# Try it
Below are the records; locate each line with the word "shorter" and copy it.

[Input for this task — start]

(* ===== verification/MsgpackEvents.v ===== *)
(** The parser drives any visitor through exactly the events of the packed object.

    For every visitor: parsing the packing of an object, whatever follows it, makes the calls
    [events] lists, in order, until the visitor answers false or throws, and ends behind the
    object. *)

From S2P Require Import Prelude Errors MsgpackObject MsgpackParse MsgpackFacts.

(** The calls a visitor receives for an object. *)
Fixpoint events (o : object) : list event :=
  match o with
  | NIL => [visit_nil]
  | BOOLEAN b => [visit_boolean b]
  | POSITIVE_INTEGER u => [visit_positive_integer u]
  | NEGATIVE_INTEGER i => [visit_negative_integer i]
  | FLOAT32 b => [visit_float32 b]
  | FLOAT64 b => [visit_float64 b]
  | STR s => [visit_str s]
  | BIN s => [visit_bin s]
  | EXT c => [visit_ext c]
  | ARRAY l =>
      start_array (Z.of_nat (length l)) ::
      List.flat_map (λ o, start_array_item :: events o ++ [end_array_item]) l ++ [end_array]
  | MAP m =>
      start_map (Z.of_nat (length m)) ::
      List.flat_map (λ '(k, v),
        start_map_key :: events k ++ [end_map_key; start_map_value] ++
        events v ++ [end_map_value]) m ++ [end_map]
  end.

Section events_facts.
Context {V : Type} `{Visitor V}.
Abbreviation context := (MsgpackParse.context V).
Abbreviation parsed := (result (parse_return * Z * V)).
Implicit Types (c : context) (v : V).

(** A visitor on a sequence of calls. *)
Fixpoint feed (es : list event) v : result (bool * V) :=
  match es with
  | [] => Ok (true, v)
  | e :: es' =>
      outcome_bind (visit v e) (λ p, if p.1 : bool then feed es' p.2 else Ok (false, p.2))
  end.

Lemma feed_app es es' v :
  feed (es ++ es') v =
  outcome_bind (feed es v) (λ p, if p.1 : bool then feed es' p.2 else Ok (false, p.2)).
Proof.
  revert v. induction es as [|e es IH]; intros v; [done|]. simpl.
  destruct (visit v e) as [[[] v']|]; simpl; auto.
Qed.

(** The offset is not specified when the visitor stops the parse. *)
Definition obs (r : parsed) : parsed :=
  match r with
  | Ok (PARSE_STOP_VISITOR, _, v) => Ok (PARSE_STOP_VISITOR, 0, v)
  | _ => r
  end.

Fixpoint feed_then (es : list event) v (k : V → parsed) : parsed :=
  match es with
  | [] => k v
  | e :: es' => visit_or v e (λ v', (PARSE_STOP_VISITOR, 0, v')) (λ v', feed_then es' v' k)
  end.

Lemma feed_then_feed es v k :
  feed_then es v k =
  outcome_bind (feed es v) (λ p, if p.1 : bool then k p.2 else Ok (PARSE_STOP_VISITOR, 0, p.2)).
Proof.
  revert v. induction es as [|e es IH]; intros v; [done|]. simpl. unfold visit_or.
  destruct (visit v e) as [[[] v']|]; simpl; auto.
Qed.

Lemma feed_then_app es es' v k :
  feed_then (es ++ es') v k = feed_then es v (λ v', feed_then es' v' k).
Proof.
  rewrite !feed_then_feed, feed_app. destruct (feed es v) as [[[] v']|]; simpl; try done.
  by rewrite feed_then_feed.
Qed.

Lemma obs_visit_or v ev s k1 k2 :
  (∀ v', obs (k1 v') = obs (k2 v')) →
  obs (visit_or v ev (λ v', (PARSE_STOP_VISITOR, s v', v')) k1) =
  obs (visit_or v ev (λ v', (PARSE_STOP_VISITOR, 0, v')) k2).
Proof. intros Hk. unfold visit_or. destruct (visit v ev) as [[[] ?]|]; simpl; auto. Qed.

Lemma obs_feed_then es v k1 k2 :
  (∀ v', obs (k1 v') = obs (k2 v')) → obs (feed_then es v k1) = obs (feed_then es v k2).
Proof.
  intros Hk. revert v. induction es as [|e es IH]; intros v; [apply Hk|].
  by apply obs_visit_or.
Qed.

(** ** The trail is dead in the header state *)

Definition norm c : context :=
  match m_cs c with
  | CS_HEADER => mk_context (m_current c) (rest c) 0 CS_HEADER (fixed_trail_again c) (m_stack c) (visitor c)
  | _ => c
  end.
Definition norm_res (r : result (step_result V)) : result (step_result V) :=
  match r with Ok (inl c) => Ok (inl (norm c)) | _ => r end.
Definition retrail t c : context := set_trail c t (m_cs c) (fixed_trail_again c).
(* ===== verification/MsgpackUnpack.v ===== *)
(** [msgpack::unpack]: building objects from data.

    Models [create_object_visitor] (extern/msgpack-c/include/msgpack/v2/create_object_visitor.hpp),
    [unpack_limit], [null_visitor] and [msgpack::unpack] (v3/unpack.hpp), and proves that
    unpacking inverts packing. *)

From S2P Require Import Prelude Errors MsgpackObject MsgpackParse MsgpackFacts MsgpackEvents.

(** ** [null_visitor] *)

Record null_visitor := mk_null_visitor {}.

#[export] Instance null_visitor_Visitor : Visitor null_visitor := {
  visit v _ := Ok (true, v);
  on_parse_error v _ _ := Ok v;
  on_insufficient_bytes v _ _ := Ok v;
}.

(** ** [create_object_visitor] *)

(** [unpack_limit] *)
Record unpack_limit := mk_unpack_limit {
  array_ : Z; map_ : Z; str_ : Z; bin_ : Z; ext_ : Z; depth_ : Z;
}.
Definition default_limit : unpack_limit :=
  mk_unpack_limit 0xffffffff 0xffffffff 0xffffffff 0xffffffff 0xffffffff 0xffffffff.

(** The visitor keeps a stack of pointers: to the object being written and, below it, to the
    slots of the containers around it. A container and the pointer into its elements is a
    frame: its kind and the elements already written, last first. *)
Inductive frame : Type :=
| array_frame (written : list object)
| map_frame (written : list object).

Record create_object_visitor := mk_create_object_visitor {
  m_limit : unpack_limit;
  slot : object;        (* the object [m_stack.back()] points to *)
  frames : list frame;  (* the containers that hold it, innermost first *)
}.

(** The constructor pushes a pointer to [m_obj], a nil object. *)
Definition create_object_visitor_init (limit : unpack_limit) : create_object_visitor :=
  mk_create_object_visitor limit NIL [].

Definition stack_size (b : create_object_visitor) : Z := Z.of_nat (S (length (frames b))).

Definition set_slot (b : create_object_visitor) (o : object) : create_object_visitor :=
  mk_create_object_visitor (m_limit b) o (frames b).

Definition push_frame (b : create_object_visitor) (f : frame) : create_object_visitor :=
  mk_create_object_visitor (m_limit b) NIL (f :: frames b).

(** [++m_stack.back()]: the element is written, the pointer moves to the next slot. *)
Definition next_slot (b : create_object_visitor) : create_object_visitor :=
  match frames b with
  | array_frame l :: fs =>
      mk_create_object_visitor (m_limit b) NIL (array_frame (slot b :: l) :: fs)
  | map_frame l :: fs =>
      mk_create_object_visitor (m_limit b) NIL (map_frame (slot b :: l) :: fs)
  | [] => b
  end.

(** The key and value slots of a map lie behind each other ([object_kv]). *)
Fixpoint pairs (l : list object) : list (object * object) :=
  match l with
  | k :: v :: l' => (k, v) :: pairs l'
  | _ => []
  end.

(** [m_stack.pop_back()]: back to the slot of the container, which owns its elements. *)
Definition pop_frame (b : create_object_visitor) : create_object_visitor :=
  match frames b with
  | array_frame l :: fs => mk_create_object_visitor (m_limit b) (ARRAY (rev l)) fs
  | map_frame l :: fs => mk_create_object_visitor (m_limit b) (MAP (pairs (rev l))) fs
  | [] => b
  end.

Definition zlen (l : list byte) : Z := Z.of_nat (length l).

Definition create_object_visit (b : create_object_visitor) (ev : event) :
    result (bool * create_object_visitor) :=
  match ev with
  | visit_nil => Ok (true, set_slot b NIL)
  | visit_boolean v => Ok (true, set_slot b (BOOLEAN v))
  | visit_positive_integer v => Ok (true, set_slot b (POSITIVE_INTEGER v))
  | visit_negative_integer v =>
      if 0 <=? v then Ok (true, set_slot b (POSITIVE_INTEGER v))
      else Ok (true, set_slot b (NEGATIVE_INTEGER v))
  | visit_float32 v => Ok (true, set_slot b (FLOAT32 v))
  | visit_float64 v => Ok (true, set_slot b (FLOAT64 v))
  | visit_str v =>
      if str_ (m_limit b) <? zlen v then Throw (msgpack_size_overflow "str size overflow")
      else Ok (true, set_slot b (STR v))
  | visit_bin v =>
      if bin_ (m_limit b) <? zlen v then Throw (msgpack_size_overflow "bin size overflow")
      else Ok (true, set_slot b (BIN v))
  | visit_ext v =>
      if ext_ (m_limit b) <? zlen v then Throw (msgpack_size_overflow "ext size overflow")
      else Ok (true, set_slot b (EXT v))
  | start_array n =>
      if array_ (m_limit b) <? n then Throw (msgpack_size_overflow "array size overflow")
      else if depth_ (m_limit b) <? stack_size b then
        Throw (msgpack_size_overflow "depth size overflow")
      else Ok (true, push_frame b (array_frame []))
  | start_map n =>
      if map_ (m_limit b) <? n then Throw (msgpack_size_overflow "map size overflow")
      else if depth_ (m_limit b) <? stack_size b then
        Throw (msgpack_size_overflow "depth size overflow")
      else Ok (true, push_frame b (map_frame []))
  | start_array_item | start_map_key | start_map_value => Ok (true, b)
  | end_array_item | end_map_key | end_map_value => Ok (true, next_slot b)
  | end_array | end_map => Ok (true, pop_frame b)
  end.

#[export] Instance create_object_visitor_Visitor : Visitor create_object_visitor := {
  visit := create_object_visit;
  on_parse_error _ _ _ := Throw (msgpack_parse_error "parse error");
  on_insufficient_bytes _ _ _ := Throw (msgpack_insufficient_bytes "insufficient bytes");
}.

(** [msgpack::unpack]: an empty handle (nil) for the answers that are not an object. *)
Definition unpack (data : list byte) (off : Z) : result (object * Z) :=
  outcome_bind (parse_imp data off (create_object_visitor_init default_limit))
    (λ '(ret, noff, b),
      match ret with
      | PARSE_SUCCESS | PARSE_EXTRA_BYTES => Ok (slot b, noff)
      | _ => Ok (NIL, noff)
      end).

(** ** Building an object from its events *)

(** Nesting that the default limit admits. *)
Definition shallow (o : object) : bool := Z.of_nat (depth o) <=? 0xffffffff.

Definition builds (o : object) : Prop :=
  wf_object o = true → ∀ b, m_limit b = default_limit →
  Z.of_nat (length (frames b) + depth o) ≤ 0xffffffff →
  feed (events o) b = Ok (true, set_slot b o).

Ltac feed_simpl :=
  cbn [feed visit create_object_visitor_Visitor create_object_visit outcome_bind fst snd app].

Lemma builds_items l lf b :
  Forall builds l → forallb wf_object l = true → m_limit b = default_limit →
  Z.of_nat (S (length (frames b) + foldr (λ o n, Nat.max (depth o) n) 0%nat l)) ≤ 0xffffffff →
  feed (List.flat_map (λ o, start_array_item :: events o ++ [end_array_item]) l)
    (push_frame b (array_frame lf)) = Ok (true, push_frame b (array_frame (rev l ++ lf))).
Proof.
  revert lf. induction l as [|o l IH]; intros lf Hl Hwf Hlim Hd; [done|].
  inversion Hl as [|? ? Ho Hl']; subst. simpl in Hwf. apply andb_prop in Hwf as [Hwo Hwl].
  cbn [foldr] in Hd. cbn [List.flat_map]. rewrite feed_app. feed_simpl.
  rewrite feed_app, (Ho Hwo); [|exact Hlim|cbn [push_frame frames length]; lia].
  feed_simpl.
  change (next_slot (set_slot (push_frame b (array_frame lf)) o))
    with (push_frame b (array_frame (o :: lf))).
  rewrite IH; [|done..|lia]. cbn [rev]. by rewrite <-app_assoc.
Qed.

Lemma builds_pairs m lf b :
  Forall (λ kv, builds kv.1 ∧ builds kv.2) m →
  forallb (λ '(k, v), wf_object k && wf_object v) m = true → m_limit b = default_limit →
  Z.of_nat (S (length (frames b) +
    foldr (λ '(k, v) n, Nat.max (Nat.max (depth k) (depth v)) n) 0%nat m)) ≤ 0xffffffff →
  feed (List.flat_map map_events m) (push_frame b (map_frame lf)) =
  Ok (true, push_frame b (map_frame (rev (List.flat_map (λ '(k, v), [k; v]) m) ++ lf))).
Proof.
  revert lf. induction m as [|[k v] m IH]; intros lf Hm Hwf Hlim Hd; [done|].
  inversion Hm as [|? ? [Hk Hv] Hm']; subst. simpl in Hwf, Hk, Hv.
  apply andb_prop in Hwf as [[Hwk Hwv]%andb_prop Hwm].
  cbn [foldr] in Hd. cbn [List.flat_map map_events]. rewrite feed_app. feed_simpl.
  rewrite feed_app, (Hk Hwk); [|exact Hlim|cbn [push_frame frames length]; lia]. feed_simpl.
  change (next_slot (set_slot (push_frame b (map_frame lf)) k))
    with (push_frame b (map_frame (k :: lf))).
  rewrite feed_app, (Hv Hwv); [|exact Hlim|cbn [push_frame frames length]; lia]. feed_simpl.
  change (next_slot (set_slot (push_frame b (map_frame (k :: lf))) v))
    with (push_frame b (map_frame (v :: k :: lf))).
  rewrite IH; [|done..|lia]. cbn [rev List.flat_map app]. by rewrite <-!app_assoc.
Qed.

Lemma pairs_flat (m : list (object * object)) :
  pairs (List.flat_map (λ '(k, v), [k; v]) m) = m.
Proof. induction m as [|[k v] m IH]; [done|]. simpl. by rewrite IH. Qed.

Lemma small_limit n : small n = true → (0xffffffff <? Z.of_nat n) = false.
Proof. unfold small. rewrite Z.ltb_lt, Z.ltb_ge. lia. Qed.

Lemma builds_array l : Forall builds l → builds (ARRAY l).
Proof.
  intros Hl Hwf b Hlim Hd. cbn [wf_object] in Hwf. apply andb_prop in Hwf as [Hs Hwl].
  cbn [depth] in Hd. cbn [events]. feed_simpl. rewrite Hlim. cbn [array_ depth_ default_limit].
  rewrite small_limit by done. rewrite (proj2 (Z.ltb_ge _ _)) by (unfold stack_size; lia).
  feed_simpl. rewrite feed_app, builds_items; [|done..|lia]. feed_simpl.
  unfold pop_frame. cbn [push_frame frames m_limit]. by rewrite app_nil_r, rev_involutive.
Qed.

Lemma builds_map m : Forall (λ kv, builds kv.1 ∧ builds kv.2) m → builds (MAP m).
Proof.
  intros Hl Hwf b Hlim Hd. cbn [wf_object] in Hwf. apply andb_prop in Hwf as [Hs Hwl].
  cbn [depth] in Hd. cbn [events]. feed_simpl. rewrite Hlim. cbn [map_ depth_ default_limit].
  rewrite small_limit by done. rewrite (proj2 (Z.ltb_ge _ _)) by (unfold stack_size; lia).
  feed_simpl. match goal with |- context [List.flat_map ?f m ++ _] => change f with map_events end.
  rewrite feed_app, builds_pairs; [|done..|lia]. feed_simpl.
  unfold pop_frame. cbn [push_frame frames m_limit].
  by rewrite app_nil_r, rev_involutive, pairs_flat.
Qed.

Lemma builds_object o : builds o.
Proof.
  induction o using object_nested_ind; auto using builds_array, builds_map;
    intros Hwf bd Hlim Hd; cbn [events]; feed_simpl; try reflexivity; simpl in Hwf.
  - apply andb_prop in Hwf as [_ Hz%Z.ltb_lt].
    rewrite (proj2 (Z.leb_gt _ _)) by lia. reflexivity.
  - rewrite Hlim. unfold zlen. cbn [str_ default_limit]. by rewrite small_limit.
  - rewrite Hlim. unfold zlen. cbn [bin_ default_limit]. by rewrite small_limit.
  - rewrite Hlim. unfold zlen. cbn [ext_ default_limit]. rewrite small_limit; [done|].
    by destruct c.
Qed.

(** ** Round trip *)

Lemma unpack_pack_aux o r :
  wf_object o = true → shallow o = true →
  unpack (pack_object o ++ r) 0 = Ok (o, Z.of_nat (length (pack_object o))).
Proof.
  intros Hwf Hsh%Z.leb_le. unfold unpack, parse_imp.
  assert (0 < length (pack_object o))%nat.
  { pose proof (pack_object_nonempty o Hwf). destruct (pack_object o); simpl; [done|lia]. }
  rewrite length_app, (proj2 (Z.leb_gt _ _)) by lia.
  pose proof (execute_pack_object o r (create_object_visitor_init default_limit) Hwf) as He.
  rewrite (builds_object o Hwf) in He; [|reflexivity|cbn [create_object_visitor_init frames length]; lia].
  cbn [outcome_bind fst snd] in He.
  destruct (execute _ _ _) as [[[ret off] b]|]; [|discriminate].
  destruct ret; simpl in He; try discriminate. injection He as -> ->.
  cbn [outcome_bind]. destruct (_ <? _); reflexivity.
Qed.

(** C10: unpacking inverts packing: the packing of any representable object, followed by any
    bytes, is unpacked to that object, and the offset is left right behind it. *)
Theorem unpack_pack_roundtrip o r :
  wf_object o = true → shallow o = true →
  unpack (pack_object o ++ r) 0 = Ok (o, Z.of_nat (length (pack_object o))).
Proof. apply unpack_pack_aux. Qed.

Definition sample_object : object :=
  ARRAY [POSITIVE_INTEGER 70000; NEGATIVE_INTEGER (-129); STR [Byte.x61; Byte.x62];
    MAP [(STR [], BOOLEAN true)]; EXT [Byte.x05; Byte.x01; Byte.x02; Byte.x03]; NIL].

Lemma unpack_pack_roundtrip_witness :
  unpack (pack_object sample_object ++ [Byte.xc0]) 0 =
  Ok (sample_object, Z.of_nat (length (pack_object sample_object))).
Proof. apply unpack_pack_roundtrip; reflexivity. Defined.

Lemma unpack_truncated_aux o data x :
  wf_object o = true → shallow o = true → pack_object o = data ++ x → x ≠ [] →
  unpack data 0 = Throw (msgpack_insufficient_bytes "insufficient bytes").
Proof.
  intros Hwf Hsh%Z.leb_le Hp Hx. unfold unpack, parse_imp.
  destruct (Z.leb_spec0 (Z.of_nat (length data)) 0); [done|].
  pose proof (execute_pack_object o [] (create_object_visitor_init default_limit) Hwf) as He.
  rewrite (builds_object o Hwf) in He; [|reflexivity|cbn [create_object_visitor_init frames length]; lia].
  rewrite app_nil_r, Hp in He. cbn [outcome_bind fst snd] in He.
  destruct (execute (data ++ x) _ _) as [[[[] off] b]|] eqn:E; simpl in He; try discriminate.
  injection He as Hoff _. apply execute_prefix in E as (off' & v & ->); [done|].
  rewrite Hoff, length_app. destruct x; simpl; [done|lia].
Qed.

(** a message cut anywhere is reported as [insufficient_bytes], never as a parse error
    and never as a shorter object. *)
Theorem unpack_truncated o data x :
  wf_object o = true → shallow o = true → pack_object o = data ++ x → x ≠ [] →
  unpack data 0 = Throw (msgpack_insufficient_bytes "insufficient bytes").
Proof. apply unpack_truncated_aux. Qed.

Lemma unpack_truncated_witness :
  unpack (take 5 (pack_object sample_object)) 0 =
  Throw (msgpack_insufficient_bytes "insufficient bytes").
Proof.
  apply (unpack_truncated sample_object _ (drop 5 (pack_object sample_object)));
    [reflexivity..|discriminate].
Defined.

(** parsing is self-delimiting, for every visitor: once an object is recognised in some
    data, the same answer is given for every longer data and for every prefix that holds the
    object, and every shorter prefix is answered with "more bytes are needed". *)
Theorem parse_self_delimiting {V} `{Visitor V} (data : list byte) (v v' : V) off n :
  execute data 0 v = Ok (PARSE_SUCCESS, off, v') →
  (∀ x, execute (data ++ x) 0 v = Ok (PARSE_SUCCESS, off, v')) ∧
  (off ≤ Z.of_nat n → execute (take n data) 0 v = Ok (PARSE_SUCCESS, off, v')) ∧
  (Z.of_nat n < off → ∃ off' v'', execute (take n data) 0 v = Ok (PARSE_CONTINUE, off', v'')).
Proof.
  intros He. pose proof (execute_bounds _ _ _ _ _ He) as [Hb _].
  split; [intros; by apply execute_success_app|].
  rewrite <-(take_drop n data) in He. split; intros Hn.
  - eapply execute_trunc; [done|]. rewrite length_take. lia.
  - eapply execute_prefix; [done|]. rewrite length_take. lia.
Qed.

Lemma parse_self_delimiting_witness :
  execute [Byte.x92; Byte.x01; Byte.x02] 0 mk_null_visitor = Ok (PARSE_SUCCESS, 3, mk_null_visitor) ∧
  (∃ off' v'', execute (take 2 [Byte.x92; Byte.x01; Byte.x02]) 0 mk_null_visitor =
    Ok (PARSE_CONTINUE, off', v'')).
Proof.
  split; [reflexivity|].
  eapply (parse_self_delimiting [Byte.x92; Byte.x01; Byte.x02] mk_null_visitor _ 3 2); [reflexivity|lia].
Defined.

[Input for this task — finish]

# Solution to the problem
    and never as a shorter object. *)
    object, and every shorter prefix is answered with "more bytes are needed". *)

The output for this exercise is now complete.